With several million years of evolution on their side, sharks have come up with a more sophisticated solution. They retain high quantities of a naturally salty metabolic waste called urea, so that their tissues are slightly more saline than the water around them. They do not lose water through osmosis, and neither do they have to drink. Instead, when the urea in their system needs to be diluted, they simply absorb more water through their mouth and gills.

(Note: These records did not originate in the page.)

Lemma sequence_loop_within attrf matchf seqf pack :
  (forall v m, captures_within (attrf v m) (capture_names m)) ->
  (forall v m, captures_within (matchf v m) (capture_names m)) ->
  (forall ns ms, captures_within (seqf ns ms) (flat_map capture_names ms)) ->
  forall nodes ms,
    captures_within (sequence_loop attrf matchf seqf pack nodes ms)
      (flat_map capture_names ms).
Proof.
  intros Hattr Hmatch Hseq.
  induction nodes as [|node rest IH]; intros [|m ms].
  - apply captures_within_Ok_Some, keys_within_empty.
  - apply captures_within_empty_if.
  - apply captures_within_Ok_None.
  - set (names := flat_map capture_names (m :: ms)).
    assert (Hhead : incl (capture_names m) names) by (apply incl_appl, incl_refl).
    assert (Htail : incl (flat_map capture_names ms) names)
      by (apply incl_appr, incl_refl).
    assert (Hmerge : forall (a : captures) (r : match_result),
              keys_within a names -> captures_within r names ->
              captures_within
                (r ≫= fun sequence_capture =>
                   match sequence_capture with
                   | Some sc => Ok (Some (dict_merge a sc))
                   | None => Ok None
                   end) names).
    { intros a r Ha Hr. eapply captures_within_bind;
        [exact Hr| |apply captures_within_Ok_None].
      intros c Hc. apply captures_within_Ok_Some. apply keys_within_merge; assumption. }
    assert (Hdirect : captures_within
              (matchf node m ≫= fun match_capture =>
                 match match_capture with
                 | Some mc =>
                     sequence_loop attrf matchf seqf pack rest ms
                     ≫= fun sequence_capture =>
                          match sequence_capture with
                          | Some sc => Ok (Some (dict_merge mc sc))
                          | None => Ok None
                          end
                 | None => Ok None
                 end) names).
    { eapply captures_within_bind;
        [apply Hmatch| |apply captures_within_Ok_None].
      intros c Hc. apply Hmerge.
      - eapply keys_within_mono; [exact Hhead|exact Hc].
      - eapply captures_within_mono; [exact Htail|apply IH]. }
    assert (Hskip : captures_within
              (seqf (node :: rest) ms ≫= fun sequence_capture =>
                 match sequence_capture with
                 | Some sc => Ok (Some sc)
                 | None =>
                     matchf node m ≫= fun match_capture =>
                       match match_capture with
                       | Some mc =>
                           sequence_loop attrf matchf seqf pack rest ms
                           ≫= fun sequence_capture =>
                                match sequence_capture with
                                | Some sc => Ok (Some (dict_merge mc sc))
                                | None => Ok None
                                end
                       | None => Ok None
                       end
                 end) names).
    { eapply captures_within_bind;
        [eapply captures_within_mono; [exact Htail|apply Hseq]| |exact Hdirect].
      intros c Hc. apply captures_within_Ok_Some. exact Hc. }
    assert (Hgreedy : forall inner next,
              incl (capture_names inner) names ->
              incl (flat_map capture_names next) names ->
              captures_within
                (attrf node inner ≫= fun attribute_capture =>
                   match attribute_capture with
                   | Some ac =>
                       sequence_loop attrf matchf seqf pack rest next
                       ≫= fun sequence_capture =>
                            match sequence_capture with
                            | Some sc => Ok (Some (dict_merge ac sc))
                            | None => Ok None
                            end
                   | None => Ok None
                   end) names).
    { intros inner next Hi Hn. eapply captures_within_bind;
        [apply Hattr| |apply captures_within_Ok_None].
      intros c Hc. apply Hmerge.
      - eapply keys_within_mono; [exact Hi|exact Hc].
      - eapply captures_within_mono; [exact Hn|apply IH]. }
    destruct m; try exact Hdirect.
    + (* DoNotCare *)
      eapply captures_within_mono; [exact Htail|apply IH].
    + (* ExtractMatchingNode *)
      simpl. eapply captures_within_bind;
        [apply Hseq| |apply captures_within_Ok_None].
      intros c Hc. apply captures_within_Ok_Some. apply keys_within_merge.
      * apply keys_within_singleton. left. reflexivity.
      * eapply keys_within_mono; [|exact Hc]. intros x Hx. right. exact Hx.
    + (* AtLeastN *)
      destruct n as [|n']; simpl.
      * eapply captures_within_bind;
          [apply (Hgreedy m (AtLeastN m 0 :: ms)); [exact Hhead|apply incl_refl]
          | |exact Hskip].
        intros c Hc. apply captures_within_Ok_Some. exact Hc.
      * eapply captures_within_bind;
          [apply (Hgreedy m (AtLeastN m n' :: ms)); [exact Hhead|apply incl_refl]
          | |exact Hdirect].
        intros c Hc. apply captures_within_Ok_Some. exact Hc.
    + (* AtMostN *)
      destruct n as [|n']; simpl; [exact Hskip|].
      eapply captures_within_bind;
        [apply (Hgreedy m (AtMostN m n' :: ms)); [exact Hhead|apply incl_refl]
        | |exact Hskip].
      intros c Hc. apply captures_within_Ok_Some. exact Hc.
Qed.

If the shark’s water concentration becomes too high, they can excrete water from an opening between their pelvic fins. Generally, this adaptation means that sharks are incapable of tolerating freshwater. However, 43 shark and ray species (most famously including the bull shark) have developed a way to excrete large amounts of urea as needed, reducing the salt content of their tissues enough to bring them into balance with freshwater.

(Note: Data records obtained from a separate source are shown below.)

Lemma zlen_app {A} (l k : list A) : zlen (l ++ k) = (zlen l + zlen k)%Z.
Proof. unfold zlen. rewrite length_app. lia. Qed.

Lemma zlen_nonneg {A} (l : list A) : (0 <= zlen l)%Z.
Proof. unfold zlen. lia. Qed.

Lemma zlen_map {A B} (f : A -> B) l : zlen (map f l) = zlen l.
Proof. unfold zlen. by rewrite length_map. Qed.

#[export] Hint Rewrite @zlen_nil @zlen_cons @zlen_app @zlen_map : cll.
#[export] Hint Resolve zlen_nonneg : cll.

Lemma py_index_nonneg {A} (l : list A) i :
  (0 <= i)%Z ->
  py_index l i = match l !! Z.to_nat i with Some x => Ok x | None => Raise IndexError end.
Proof.
  intros Hi. unfold py_index. replace (i <? 0)%Z with false by (symmetry; by apply Z.ltb_ge).
  by replace (i <? 0)%Z with false by (symmetry; by apply Z.ltb_ge).
Qed.

Lemma py_index_app_l {A} (l k : list A) i :
  (0 <= i < zlen l)%Z -> py_index (l ++ k) i = py_index l i.
Proof.
  unfold zlen. intros Hi. rewrite !py_index_nonneg by lia.
  by rewrite lookup_app_l by lia.
Qed.

Lemma py_index_app_r {A} (l k : list A) i :
  (zlen l <= i)%Z -> py_index (l ++ k) i = py_index k (i - zlen l).
Proof.
  unfold zlen. intros Hi. rewrite !py_index_nonneg by lia.
  rewrite lookup_app_r by lia.
  by replace (Z.to_nat (i - Z.of_nat (length l)))
    with (Z.to_nat i - length l)%nat by lia.
Qed.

Fascinating Reproductive Methods
For some sharks, the processes of reproduction and gestation are utterly unique. For example, the sandtiger shark (also known as the ragged tooth or grey nurse shark) has twin uteruses. Each one harbours a clutch of fertilised embryos – until the first one hatches and spends the rest of its gestation snacking on its siblings. This phenomenon is known as intrauterine cannibalism, and helps ensure that the surviving pups (one from each uterus) are born strong.
Other species can retain sperm and use it to fertilise themselves long after mating. This is particularly common amongst pelagic sharks, who only meet members of the opposite sex very occasionally. Sometimes, if a female mates with several males before she decides to fertilise her eggs, the same litter can include pups from different fathers. The whale shark takes this a step further, by being able to use sperm from a single mating to fertilise eggs in batches.
Perhaps the most incredible adaptation of all is the ability of certain shark species to reproduce without mating at all. This phenomenon is known as parthenogenesis or virgin birth, and has been documented in several species including the oceanic blacktip, the bonnethead and the zebra shark. Parthenogenetic offspring have half of their mother’s DNA (which then copies itself to make up the rest of shark’s genetic material), and no male DNA. All offspring are therefore female.
Bonus Shark Fact:
On the surface, humans and sharks seem as about as dissimilar as it is possible to be. However, scientists believe that we have something in common – Acanthodes bronni, a prehistoric fish from the Paleozoic era thought to be the common ancestor of all jawed vertebrates. It was also the last common ancestor of cartilaginous fish (including sharks), and bony fish (a lineage that would one day evolve to include humans). The split between these two groups occurred approximately 420 million years ago.